On September 29, 1993, claimant was notified that she should see (Dr. HO) on October 12, 1993, to determine if MMI has been reached and, if so, a percentage of impairment. Dr. HO, who was referred to as the designated doctor, noted evaluations by Dr. R, Dr. H, and Dr. Sa; he also reviewed reports of EMG and MRI testing. He mentioned a herniated disc at L2-3 but said the MRI did not show encroachment. He evaluated claimant as having reached MMI with eight percent impairment based on Table 49, Section III-A, a grade II spondylolisthesis in the lumbar area. Dr. HO noted that range of motion testing was within normal limits. He indicated that surgery was an option, but claimant had chosen not to undergo it at this time. Claimant testified that his examination was conducted in a short period of time.
Dr. S then referred claimant to (Dr. N) for an impairment evaluation which Dr. N performed on December 28, 1993. Dr. N found that claimant had spondylolisthesis and assigned her nine percent for this impairment. (Table 49 provides eight percent for grade II and 10% for grade III - Dr. R had commented that claimant's spondylolisthesis was borderline between the two.) Dr. N also allowed seven percent for loss of range of motion, which he then totalled as 16%, not 15% as the combined value chart indicates.
The hearing officer is the sole judge of the weight and credibility of the evidence. See Section 410.165. In considering whether to apply the presumption to Dr. HO's opinion, found in Sections 408.122 and 408.125, she could consider that Dr. S had previously said claimant reached MMI and assigned an impairment rating of nine percent, compared to Dr. HO's eight percent, agreeing that the basis for the rating was the spondylolisthesis, but considering it to be borderline between grade II and III. Only Dr. N added an amount for range of motion; his remaining impairment figure was also nine percent for spondylolisthesis bordering between grade II and III.

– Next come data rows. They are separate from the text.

(* ===== verification/RopeChunksFacts.v ===== *)
(** * Where the iterators of a rope stand *)
From stdpp Require Import base numbers option list.
From Stdlib Require Import Lia.
From S2P Require Import Prelude SumTree SumTreeFacts SumTreeBulk Cursor CursorFacts CursorSeek.
From S2P Require Import CursorMove CursorIter Bits Utf8 Point Chunk ChunkFacts ChunkMeasures.
From S2P Require Import TextSummary ChunkPoints ChunkPointsFacts RopeTree Rope RopeBuild RopeSlice.
From S2P Require Import RopePoints RopeChunks.
#[local] Opaque TREE_BASE av_cap.

(** ** UTF-8 is a prefix code *)
Lemma utf8_char_prefix c d s t : utf8_char c → utf8_char d → c ++ s = d ++ t → c = d ∧ s = t.
Proof.
  intros Hc Hd E.
  destruct c as [|c1 [|c2 [|c3 [|c4 [|]]]]]; try done; destruct d as [|d1 [|d2 [|d3 [|d4 [|]]]]]; try done;
    cbn in *; unfold continuation in *; simplify_eq; try done; lia.
Qed.

Lemma utf8_app_r s t : utf8 s → utf8 (s ++ t) → utf8 t.
Proof.
  induction 1 as [|c s Hc Hs IH]; [done|]. intros H. apply IH. rewrite <-app_assoc in H.
  inversion H as [En|d u Hd Hu E].
  - destruct c; done.
  - by destruct (utf8_char_prefix _ _ _ _ Hd Hc E) as [_ ->].
Qed.

Lemma utf8_prefix_boundary s t : utf8 s → utf8 (s ++ t) → str_is_char_boundary (s ++ t) (length s) = true.
Proof.
  intros Hs Ht. rewrite <-(Nat.add_0_r (length s)), str_boundary_app; [done|]. by apply (utf8_app_r s).
Qed.

(** ** Parts of the text *)
Section Parts.
Context (r : Rope).
Abbreviation T := (rope_text r).

Definition part (lo hi : nat) : list N := take (hi - lo) (drop lo T).

Lemma part_join lo mid hi : lo ≤ mid ≤ hi → hi ≤ length T → part lo mid ++ part mid hi = part lo hi.
Proof. intros H1 H2. unfold part. by apply take_drop_join. Qed.
Lemma part_nil k : part k k = [].
Proof. unfold part. by rewrite Nat.sub_diag. Qed.
Lemma part_length lo hi : hi ≤ length T → length (part lo hi) = hi - lo.
Proof. intros H. unfold part. rewrite length_take, length_drop. lia. Qed.
End Parts.

(** ** Seeking, by either bias *)
Section Places.
Context (r : Rope).
Hypothesis Hr : rope_wf r.
Hypothesis Hh : height (chunks r) < STACK_CAP.
Abbreviation T := (rope_text r).

Lemma T_length p l : rope_chunks r = p ++ l → length T = length (chunks_text p) + length (chunks_text l).
Proof. intros E. unfold rope_text. by rewrite E, chunks_text_app, length_app. Qed.

Lemma chunk_pos p x l : rope_chunks r = p ++ x :: l → 0 < length (ctext x).
Proof.
  intros E. destruct Hr as (_ & _ & [Hne _]). rewrite E in Hne. apply Forall_app in Hne as [_ [Hx _]%Forall_cons].
  unfold chunk_nonempty in Hx. destruct (ctext x); [done|simpl; lia].
Qed.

In claimant's submission subsequent to the carrier's reply, she gave her reasons for not discussing a certain problem with Dr. R (which carrier had noted in its reply), but she did not dispute that she had not discussed the problem with Dr. R. She also discussed the range of motion testing done by Dr. N, but did not take issue with testing done by Dr. HO or his findings that range of motion results were within normal limits.
The medical evidence sufficiently supported the hearing officer's determination that Dr. HO's opinion as to MMI and impairment rating was entitled to presumptive weight; the great weight of other medical evidence was not contrary to it. Dr. HO's opinion sufficiently supported the determination that MMI was reached on October 12, 1993, with eight percent impairment. With an MMI date of October 12, 1993, claimant's temporary income benefits could not continue past that time. Section 408.101 provides that temporary income benefits are paid to a claimant who has disability until MMI is reached. With neither impairment income nor supplementary income benefits based on disability, there is statutory support for the decision of the hearing officer that disability is moot after the date MMI is reached.